**PROBLEM REQUIREMENTS**. Below are some entries. Repeat exactly the lines from the one with "Definition status (q" through the one with "promise a loop", and only those.

-----

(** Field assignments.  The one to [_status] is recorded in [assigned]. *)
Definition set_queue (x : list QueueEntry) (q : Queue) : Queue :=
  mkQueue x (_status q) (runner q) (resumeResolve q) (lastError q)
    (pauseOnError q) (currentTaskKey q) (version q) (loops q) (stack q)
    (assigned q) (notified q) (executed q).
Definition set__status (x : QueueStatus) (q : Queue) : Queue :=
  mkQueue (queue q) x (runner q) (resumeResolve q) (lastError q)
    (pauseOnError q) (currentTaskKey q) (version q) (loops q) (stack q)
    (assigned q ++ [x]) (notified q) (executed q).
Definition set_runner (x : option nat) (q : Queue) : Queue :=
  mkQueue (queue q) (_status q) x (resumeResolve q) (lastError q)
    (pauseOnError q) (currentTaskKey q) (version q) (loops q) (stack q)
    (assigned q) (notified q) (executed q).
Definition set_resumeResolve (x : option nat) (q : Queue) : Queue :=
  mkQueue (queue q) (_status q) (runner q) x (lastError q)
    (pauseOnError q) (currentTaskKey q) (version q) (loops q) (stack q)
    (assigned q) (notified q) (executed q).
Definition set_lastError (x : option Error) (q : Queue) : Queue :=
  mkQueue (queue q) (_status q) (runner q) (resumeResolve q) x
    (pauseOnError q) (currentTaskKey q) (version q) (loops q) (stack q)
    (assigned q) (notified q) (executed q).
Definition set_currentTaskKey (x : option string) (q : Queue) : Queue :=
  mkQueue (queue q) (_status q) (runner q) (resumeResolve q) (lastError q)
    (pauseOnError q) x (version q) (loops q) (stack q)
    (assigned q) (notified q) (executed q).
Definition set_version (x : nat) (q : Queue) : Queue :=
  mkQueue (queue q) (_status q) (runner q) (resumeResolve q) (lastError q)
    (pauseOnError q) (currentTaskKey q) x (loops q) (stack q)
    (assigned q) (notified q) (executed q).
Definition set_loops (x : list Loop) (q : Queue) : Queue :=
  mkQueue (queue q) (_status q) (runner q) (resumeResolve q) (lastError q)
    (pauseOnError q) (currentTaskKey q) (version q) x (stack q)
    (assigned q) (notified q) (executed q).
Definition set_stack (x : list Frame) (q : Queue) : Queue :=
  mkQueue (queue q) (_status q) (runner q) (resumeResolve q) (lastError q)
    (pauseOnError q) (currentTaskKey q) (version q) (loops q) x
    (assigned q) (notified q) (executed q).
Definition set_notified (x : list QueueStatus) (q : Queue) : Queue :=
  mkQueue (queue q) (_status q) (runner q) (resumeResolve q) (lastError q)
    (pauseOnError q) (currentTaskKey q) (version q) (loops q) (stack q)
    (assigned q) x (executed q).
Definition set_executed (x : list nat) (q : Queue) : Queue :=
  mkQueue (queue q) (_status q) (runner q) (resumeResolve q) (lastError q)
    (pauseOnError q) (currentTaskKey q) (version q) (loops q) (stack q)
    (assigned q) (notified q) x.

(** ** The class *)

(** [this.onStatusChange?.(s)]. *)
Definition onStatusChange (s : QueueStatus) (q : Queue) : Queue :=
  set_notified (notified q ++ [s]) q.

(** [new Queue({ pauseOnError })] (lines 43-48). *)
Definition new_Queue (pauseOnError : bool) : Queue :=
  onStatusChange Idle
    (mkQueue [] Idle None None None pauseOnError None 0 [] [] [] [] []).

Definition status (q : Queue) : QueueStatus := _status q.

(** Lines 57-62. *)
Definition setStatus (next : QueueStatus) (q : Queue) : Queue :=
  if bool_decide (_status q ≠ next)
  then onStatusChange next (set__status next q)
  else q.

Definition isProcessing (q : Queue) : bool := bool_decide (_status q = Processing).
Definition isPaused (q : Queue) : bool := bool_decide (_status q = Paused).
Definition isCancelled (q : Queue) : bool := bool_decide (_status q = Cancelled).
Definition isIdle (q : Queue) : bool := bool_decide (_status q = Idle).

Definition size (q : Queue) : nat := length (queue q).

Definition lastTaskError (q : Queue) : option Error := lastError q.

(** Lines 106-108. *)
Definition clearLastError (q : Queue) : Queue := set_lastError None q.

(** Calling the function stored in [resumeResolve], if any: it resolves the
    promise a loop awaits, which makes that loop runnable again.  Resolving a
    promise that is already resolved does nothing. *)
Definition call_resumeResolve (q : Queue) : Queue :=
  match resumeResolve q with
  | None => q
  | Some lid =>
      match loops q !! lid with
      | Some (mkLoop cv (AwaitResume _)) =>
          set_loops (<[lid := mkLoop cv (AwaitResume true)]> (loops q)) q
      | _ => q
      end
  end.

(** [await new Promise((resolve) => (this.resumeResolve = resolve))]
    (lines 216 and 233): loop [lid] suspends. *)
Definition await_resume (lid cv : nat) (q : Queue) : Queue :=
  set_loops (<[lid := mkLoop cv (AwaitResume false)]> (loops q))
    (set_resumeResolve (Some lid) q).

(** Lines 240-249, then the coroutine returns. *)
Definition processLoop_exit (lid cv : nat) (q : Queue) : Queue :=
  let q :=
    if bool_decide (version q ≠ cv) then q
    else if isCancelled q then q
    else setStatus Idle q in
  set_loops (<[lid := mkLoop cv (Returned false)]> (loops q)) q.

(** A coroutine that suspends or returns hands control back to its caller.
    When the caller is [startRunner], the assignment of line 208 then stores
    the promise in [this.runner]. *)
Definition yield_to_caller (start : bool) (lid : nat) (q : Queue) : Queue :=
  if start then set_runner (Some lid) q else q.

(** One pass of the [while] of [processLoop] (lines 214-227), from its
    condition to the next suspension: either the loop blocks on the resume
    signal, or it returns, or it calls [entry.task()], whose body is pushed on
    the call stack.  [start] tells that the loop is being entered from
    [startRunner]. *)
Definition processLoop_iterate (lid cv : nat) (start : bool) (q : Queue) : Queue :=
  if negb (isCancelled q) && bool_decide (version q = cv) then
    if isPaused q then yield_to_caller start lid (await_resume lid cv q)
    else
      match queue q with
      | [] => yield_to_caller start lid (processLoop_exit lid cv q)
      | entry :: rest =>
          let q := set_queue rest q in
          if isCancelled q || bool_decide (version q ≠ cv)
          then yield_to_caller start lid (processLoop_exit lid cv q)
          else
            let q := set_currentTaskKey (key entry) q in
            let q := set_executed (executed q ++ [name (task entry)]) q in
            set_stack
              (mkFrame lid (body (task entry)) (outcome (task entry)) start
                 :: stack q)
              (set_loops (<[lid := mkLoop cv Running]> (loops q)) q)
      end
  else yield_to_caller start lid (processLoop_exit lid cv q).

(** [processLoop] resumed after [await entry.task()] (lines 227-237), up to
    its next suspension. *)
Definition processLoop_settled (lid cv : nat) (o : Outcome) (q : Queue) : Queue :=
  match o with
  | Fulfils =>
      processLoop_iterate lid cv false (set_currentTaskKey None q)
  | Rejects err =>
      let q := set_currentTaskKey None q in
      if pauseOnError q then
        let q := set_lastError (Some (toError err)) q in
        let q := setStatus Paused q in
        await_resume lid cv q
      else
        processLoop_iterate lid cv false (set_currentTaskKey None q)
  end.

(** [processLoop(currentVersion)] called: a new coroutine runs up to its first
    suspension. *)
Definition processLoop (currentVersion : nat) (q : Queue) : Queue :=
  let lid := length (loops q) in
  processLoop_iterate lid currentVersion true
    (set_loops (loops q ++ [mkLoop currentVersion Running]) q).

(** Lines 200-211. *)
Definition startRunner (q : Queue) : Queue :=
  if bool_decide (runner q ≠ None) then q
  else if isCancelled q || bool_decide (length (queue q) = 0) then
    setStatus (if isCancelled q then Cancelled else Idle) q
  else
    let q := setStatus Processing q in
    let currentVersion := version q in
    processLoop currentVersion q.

-----

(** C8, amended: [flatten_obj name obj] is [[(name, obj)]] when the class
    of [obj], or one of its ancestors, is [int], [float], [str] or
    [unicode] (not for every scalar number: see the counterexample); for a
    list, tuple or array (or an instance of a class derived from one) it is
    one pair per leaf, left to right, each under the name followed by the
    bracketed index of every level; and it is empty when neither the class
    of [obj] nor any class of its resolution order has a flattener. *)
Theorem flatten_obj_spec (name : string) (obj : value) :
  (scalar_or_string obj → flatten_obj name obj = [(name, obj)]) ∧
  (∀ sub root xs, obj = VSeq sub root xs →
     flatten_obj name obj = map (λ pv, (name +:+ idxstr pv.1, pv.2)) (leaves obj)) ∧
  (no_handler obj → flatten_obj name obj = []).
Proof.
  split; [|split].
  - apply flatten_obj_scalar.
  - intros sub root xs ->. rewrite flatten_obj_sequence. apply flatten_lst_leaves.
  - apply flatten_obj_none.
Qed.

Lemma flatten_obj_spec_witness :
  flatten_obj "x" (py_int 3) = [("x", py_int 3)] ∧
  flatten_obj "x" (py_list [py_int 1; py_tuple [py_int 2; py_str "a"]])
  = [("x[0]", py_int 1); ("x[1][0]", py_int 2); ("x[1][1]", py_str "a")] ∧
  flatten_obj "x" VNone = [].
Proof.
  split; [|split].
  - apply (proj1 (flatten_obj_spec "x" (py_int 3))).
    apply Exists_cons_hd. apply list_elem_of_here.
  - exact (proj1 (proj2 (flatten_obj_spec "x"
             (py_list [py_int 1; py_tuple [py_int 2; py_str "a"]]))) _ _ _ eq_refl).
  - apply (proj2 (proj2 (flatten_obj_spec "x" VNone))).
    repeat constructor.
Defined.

-----

**OUTPUT OF THE EXERCISE**.
Definition status (q : Queue) : QueueStatus := _status q.

(** Lines 57-62. *)
Definition setStatus (next : QueueStatus) (q : Queue) : Queue :=
  if bool_decide (_status q ≠ next)
  then onStatusChange next (set__status next q)
  else q.

Definition isProcessing (q : Queue) : bool := bool_decide (_status q = Processing).
Definition isPaused (q : Queue) : bool := bool_decide (_status q = Paused).
Definition isCancelled (q : Queue) : bool := bool_decide (_status q = Cancelled).
Definition isIdle (q : Queue) : bool := bool_decide (_status q = Idle).

Definition size (q : Queue) : nat := length (queue q).

Definition lastTaskError (q : Queue) : option Error := lastError q.

(** Lines 106-108. *)
Definition clearLastError (q : Queue) : Queue := set_lastError None q.

(** Calling the function stored in [resumeResolve], if any: it resolves the
    promise a loop awaits, which makes that loop runnable again.  Resolving a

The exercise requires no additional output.